◆ Material supplied:
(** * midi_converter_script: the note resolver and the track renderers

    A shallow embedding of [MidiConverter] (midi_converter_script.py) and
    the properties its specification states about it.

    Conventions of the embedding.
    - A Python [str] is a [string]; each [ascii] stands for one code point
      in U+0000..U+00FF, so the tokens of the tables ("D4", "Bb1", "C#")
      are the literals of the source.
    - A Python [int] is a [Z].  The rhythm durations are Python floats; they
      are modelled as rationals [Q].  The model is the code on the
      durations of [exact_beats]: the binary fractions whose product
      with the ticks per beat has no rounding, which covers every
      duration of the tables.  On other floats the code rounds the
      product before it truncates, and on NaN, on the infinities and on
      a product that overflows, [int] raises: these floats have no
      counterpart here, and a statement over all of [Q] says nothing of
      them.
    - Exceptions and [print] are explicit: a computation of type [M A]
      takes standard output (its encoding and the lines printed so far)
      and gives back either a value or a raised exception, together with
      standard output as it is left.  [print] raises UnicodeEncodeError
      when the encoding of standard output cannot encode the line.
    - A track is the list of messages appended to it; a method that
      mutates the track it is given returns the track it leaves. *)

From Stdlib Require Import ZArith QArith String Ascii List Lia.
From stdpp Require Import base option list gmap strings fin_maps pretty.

--

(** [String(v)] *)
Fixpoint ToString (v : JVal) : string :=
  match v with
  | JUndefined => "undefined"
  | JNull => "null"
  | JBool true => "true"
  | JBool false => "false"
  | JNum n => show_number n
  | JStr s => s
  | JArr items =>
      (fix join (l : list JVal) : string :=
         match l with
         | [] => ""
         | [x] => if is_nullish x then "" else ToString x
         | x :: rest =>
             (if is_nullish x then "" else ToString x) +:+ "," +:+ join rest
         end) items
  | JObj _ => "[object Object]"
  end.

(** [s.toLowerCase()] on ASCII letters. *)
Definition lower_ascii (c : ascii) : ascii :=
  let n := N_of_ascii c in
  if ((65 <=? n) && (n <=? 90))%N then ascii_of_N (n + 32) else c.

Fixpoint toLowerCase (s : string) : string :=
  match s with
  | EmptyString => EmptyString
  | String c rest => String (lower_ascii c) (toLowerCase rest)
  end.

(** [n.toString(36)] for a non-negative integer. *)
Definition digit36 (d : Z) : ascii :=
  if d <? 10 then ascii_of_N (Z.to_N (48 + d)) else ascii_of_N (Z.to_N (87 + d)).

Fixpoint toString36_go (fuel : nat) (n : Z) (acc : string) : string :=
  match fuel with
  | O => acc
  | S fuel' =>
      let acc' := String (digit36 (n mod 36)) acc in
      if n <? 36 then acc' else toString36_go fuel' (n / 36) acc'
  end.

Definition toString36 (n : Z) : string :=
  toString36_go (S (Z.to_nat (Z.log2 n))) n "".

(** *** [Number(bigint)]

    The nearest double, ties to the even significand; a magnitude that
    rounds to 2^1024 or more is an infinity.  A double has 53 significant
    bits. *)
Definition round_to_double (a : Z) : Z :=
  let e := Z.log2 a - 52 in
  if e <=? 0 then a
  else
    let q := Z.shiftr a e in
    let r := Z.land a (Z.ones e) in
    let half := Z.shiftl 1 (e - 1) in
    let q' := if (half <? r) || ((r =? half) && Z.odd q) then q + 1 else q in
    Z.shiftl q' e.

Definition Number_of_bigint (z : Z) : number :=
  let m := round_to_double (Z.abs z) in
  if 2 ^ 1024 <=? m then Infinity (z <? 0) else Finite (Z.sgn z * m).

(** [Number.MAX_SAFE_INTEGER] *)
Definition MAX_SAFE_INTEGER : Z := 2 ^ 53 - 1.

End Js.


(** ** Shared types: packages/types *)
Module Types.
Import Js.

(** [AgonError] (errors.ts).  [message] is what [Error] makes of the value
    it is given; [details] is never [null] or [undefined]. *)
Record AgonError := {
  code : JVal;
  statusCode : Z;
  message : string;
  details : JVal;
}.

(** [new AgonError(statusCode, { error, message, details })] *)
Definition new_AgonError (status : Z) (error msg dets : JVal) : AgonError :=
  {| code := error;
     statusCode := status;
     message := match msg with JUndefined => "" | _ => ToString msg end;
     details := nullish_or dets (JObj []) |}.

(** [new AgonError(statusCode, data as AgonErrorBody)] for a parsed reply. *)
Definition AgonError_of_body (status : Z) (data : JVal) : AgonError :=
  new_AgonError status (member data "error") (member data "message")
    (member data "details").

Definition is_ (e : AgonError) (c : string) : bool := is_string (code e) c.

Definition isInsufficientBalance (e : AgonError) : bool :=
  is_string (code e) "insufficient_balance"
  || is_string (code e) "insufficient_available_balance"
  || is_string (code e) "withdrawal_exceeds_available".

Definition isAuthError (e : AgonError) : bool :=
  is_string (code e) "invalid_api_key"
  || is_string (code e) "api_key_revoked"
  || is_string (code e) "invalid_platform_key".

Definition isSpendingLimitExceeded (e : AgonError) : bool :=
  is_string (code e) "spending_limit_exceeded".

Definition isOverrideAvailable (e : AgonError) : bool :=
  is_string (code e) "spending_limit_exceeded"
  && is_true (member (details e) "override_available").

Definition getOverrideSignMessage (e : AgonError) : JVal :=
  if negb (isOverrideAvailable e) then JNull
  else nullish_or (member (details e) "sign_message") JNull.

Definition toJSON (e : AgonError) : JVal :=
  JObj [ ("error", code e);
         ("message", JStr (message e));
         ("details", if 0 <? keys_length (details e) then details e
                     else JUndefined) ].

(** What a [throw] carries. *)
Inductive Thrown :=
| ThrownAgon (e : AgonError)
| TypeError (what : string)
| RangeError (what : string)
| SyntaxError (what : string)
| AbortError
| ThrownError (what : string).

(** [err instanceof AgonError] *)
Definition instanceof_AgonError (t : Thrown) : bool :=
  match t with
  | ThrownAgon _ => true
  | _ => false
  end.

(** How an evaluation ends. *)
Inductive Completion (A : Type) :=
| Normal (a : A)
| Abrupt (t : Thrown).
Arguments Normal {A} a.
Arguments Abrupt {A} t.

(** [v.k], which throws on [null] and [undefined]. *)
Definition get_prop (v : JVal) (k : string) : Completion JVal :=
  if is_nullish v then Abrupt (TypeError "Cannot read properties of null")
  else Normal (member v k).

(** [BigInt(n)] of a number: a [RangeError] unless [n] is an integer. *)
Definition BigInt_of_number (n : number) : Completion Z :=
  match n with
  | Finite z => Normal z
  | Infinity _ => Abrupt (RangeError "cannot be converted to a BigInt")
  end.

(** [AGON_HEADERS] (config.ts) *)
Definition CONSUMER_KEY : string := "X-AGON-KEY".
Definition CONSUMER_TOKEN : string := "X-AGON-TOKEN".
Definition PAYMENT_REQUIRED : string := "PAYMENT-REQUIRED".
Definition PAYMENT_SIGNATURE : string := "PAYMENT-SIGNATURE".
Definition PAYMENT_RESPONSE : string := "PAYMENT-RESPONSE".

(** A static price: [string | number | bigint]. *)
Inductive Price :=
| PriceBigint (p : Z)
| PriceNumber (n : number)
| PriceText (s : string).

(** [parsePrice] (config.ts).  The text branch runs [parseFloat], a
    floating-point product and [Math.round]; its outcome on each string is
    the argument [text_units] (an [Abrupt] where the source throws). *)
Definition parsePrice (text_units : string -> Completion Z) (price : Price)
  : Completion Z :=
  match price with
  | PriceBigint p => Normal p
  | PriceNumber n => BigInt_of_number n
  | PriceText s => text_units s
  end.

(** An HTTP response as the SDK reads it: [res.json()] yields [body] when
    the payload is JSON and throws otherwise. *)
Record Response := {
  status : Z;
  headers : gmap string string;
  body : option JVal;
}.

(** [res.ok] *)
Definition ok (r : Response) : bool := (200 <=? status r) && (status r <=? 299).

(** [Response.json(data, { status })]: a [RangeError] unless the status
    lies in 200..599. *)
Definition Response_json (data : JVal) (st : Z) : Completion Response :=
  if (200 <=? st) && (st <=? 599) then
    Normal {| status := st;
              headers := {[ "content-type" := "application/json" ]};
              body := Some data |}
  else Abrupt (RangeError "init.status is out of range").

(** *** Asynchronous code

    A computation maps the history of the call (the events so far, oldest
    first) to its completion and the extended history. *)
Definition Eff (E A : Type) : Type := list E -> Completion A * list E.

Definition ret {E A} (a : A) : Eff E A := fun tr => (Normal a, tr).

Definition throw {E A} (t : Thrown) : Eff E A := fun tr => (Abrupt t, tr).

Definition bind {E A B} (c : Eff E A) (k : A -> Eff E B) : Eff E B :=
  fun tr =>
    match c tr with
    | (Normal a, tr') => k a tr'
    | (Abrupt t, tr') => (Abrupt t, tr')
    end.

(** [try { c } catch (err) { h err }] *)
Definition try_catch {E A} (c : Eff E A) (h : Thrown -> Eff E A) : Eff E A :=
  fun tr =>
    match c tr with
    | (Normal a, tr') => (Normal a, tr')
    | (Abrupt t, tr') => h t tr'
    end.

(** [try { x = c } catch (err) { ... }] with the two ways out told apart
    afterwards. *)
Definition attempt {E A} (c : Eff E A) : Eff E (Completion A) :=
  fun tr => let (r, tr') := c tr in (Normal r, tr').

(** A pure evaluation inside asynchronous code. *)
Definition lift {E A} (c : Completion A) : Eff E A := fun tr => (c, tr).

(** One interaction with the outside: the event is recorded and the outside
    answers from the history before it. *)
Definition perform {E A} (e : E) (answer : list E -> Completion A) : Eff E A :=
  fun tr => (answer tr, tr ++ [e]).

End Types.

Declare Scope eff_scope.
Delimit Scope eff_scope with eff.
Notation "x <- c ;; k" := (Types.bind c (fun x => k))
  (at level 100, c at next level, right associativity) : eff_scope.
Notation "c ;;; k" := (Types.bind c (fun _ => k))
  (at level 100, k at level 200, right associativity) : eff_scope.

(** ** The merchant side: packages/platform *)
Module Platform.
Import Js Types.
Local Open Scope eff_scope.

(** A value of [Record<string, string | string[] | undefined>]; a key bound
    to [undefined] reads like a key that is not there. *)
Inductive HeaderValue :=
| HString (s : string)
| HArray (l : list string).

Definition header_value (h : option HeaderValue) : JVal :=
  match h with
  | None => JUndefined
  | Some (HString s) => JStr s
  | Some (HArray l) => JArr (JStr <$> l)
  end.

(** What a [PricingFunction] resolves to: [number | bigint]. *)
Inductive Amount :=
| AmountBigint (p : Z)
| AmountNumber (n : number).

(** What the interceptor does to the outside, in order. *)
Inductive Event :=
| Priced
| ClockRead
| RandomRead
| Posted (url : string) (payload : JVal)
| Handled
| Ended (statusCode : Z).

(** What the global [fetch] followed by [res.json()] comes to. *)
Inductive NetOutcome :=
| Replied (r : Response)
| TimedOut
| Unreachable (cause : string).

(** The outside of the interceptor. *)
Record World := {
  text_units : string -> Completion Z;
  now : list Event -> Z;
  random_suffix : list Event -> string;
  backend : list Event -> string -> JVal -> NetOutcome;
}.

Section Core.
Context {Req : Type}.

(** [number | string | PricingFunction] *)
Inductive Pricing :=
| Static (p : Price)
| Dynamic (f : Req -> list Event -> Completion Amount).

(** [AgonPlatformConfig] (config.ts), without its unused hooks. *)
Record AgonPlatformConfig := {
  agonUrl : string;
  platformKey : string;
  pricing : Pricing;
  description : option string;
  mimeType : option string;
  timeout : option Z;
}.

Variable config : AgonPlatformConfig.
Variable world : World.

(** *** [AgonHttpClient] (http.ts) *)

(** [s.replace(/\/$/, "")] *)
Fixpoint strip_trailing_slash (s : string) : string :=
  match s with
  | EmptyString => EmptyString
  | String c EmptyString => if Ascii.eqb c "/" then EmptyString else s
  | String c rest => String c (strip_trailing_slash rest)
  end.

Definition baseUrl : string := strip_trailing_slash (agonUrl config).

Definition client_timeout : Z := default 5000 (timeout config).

==

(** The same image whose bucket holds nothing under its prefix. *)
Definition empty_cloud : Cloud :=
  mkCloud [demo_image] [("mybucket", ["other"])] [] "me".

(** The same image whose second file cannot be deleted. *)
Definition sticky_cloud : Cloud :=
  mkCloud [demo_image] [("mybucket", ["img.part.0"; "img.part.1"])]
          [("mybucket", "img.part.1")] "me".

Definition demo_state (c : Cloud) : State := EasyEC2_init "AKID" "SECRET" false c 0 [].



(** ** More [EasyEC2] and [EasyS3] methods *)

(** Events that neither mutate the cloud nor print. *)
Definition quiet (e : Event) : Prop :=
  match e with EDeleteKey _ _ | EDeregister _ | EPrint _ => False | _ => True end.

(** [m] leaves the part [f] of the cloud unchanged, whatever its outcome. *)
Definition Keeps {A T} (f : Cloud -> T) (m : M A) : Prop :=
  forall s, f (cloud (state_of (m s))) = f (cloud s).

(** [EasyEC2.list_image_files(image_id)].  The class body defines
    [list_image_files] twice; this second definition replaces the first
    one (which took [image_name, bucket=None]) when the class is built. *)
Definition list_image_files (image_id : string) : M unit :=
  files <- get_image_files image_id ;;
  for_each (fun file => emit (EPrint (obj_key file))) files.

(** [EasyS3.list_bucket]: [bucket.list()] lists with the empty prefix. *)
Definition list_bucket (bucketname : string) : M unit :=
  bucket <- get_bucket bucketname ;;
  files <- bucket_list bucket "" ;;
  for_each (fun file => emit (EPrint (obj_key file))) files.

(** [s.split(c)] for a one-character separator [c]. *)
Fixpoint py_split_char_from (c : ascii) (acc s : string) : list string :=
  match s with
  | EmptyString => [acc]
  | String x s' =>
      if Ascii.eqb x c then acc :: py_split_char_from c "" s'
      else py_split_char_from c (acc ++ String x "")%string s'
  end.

◆ Exercise: All lines above that hold the string "Variable" should be copied.

◆ Written response:
Variable config : AgonPlatformConfig.
Variable world : World.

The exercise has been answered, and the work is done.